The diagnosis of right ventricular infarction is difficult but may be established by right sided ECG leads and echocardiographic studies (Bullock, 1996). PRINCIPLES OF MANAGEMENT The goal of medical management is to minimized myocardial damage, preserve myocardial function, and prevent complications. These goals are achieved by reperfusing the area by emergency use of Percutaneous Transluminal Coronary Angioplasty (PTCA) or thrombolytic medication. Minimizing myocardial damage is also accomplished by reducing myocardial oxygen demand and increasing oxygen supply with medications, oxygen administration, and bed rest.

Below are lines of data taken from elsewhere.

(* ===== verification/RawFileSink.v ===== *)
(** * The Raw file sink ([src/io/raw_file_sink.hpp], [src/io/raw_file_sink.cpp])

    One append at a time on a libuv loop thread: frame buffers claimed by the
    worker, the queue the loop thread pumps in admission order, partial writes,
    failure, stop and close.  The state is the code's [RawFileSinkState] with the
    libuv requests in flight as fields; [sink_step] interleaves the worker, the
    control thread and the loop callbacks, with the bytes that reach the file. *)
From S2P Require Import Prelude KernelTypes RecordLayout RecordStorage RawEncoder RouteTypes.
From stdpp Require Import relations.
#[local] Open Scope Z_scope.
#[local] Open Scope ulog_scope.

(** ** Slots, faults and the libuv environment *)

Inductive FileSlotState := kFree | kReserved | kQueued | kWriting.
Inductive FileDeliveryState := kRetired | kInFlight | kDelivered | kFailed | kCancelled.

#[export] Instance FileSlotState_eq_dec : EqDecision FileSlotState.
Proof. solve_decision. Defined.
#[export] Instance FileDeliveryState_eq_dec : EqDecision FileDeliveryState.
Proof. solve_decision. Defined.

Record FileSlot := {
  slot_state : FileSlotState;
  delivery : FileDeliveryState;
  generation : Z;
  admission_sequence : Z;
  encoded_bytes : Z;
  written_bytes : Z;
}.

#[export] Instance FileSlot_eta : Eta FileSlot := fun s =>
  {| slot_state := slot_state s; delivery := delivery s; generation := generation s;
     admission_sequence := admission_sequence s; encoded_bytes := encoded_bytes s;
     written_bytes := written_bytes s |}.

Definition empty_slot : FileSlot :=
  {| slot_state := kFree; delivery := kRetired; generation := 0; admission_sequence := 0;
     encoded_bytes := 0; written_bytes := 0 |}.

Definition kNoInjectedWriteFailure : Z := u64_max.

Record FileFaultPlan := {
  open_error : Z;
  maximum_write_bytes : Z;
  failing_write_call : Z;
  write_error : Z;
  close_error : Z;
}.

Definition no_faults : FileFaultPlan :=
  {| open_error := 0; maximum_write_bytes := 0; failing_write_call := kNoInjectedWriteFailure;
     write_error := 0; close_error := 0 |}.

Inductive FileSinkStartStatus := kStarted | kThreadFailed | kLoopFailed | kOpenFailed | kTimedOut.

Record FileSinkStartResult := { status : FileSinkStartStatus; io_error : Z }.

Record FileSlotIdentity := { index : nat; identity_generation : Z }.

#[export] Instance FileSlotIdentity_eq_dec : EqDecision FileSlotIdentity.
Proof. solve_decision. Defined.

(** What libuv answers: the result of each [uv_fs_write] submission by call
    number, of [uv_fs_close], of the calls that start the loop; its error codes. *)
Record Uv := {
  uv_loop_init : Z;
  uv_async_init : Z;
  uv_fs_open : Z;
  uv_fs_fstat : Z;
  st_mode : Z;
  uv_fs_write : Z -> Z;
  uv_fs_close : Z;
  UV_EIO : Z;
  UV_EISDIR : Z;
}.

Definition kFileTypeMask : Z := 61440. (* 0170000 *)
Definition kDirectoryType : Z := 16384. (* 0040000 *)

Record RawFileSinkState := {
  buffer_bytes : Z;
  faults : FileFaultPlan;
  buffers : list byte;
  slots : list FileSlot;
  (** [wake_async] signalled and not yet delivered; the bytes of the append in
      flight; whether a close is in flight. *)
  wake_pending : bool;
  write_request : option (list byte);
  close_request : bool;
  file : Z;
  (** [wake.notify != nullptr], and the notifications made. *)
  wake : bool;
  notifications : Z;
  start_result : FileSinkStartResult;
  write_calls : Z;
  writing_slot : nat;
  failure_error : Z;
  close_result : Z;
  start_reported : bool;
  loop_exited : bool;
  async_open : bool;
  stopping : bool;
  close_requested : bool;
  closing : bool;
  closed : bool;
  writing : bool;
  (** [*faults.loop_thread_operations] *)
  loop_thread_operations : Z;
}.

#[export] Instance RawFileSinkState_eta : Eta RawFileSinkState := fun s =>
  {| buffer_bytes := buffer_bytes s; faults := faults s; buffers := buffers s; slots := slots s;
     wake_pending := wake_pending s; write_request := write_request s;
     close_request := close_request s; file := file s; wake := wake s;
     notifications := notifications s; start_result := start_result s;
     write_calls := write_calls s; writing_slot := writing_slot s;
     failure_error := failure_error s; close_result := close_result s;
     start_reported := start_reported s; loop_exited := loop_exited s;
     async_open := async_open s; stopping := stopping s;
     close_requested := close_requested s; closing := closing s; closed := closed s;
     writing := writing s; loop_thread_operations := loop_thread_operations s |}.

(** [FileSinkConfig] less the path, which only libuv reads. *)
Record FileSinkConfig := {
  write_buffers : nat;
  maximum_record_bytes : Z;
  config_faults : FileFaultPlan;
}.

(** The constructor of [RawFileSinkState]. *)
Definition MakeRawFileSink (config : FileSinkConfig) : RawFileSinkState :=
  let bytes := MaximumRawEncodedBytes (maximum_record_bytes config) in
  {| buffer_bytes := bytes; faults := config_faults config;
     buffers := replicate (Z.to_nat (w64 (Z.of_nat (write_buffers config) * bytes))) 0%Z;
     slots := replicate (write_buffers config) empty_slot;
     wake_pending := false; write_request := None; close_request := false; file := -1;
     wake := false; notifications := 0;
     start_result := {| status := kThreadFailed; io_error := 0 |};
     write_calls := 0; writing_slot := 0; failure_error := 0; close_result := 0;
     start_reported := false; loop_exited := false; async_open := false; stopping := false;
     close_requested := false; closing := false; closed := false; writing := false;
     loop_thread_operations := 0 |}.

(** ** The loop thread *)

(** The offset of [Buffer(index)] in [buffers]. *)
Definition Buffer (state : RawFileSinkState) (index : nat) : Z :=
  Z.of_nat index * buffer_bytes state.

Definition slot_at (state : RawFileSinkState) (index : nat) : FileSlot :=
  default empty_slot (slots state !! index).

Definition on_slot (index : nat) (f : FileSlot -> FileSlot) (state : RawFileSinkState)
    : RawFileSinkState :=
  state <| slots ::= alter f index |>.

(** On the loop thread, the only one that pumps. *)
Definition ObserveOperation (state : RawFileSinkState) : RawFileSinkState :=
  state <| loop_thread_operations ::= fun n => n +w 1 |>.

Definition SendWakeLocked (state : RawFileSinkState) : RawFileSinkState :=
  if async_open state then state <| wake_pending := true |> else state.

(** [state.wake.Notify()] *)
Definition Notify (state : RawFileSinkState) : RawFileSinkState :=
  if wake state then state <| notifications ::= Z.succ |> else state.

Definition CancelSlot (slot : FileSlot) : FileSlot :=
  if decide (slot_state slot = kQueued)
  then slot <| slot_state := kFree |> <| delivery := kCancelled |> else slot.

Definition CancelQueuedLocked (state : RawFileSinkState) : RawFileSinkState :=
  state <| slots ::= fmap CancelSlot |>.

Definition FinishCloseLocked (result : Z) (state : RawFileSinkState) : RawFileSinkState :=
  Notify (state <| file := -1 |> <| closing := false |> <| closed := true |>
            <| close_result := if result <? 0 then to_s32 result else 0 |>
            <| async_open := false |>).

Definition OnCloseComplete (result : Z) (state : RawFileSinkState) : RawFileSinkState :=
  FinishCloseLocked result (state <| close_request := false |>).

Section Loop.
Context (uv : Uv).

The resolution of pain and ECG changes are the primary clinical indicators that demand and supply are in equilibrium; they may also indicate reperfusion (Smeltzer & Bare, 2000). Emergent PTCA PTCA may be used to open the occluded coronary artery in an acute MI and promote reperfusion to the area that has been deprived of oxygen. PTCA treats the underlying atherosclerotic lesion. The time from the patient’s arrival to the emergency room to the time of vessel access should be less than 60 minutes because the duration of the lack of oxygen is directly related to the number of cells that die.

To perform an emergent PTCA within that short time, a cardiac catheterization laboratory and staff must be available. Pharmacologic Therapy An acute MI patient receives thrombolytics, analgesics, and ACE inhibitors. Thrombolytics These are medications that are usually administered intravenously, but some may also be given directly into the coronary artery in the cardiac catheterization laboratory. The purpose of thrombolytics is to dissolve and lyse the thrombus in the coronary artery so that blood will flow in to the coronary artery again, minimizing the size of the infarction and preserving ventricular function.

Though it dissolves the thrombus, it does not affect the underlying atherosclerotic lesion. Thus, the patient is referred to a cardiac catheterization and other invasive interventions if needed at a later time. To be effective, thrombolytics must be administered as early as possible after the onset of symptoms that indicate an acute MI. They are not to be given to patients with unstable angina, monitor these medications within 30 minutes from the time the patients arrives in the emergency room, this is referred to as “door to needle” time. Streptokinase – the most often thrombolytic agents used.

It increases the amount of plasminogen activator, which then increases the amount of both circulating and clot bound plasminogen. This medication is not to be used for patient who has been exposed to a recent streptococcus infection or has received streptokinase in the past 6 – 12 months. Tissue – type Plasminogen Activator – it activates the plasminogen on the clot more than the circulating plasminogen. Heparin is used with t-PA to prevent another clot from forming at the same site because it does reduce the clotting factors as much as streptokinase does.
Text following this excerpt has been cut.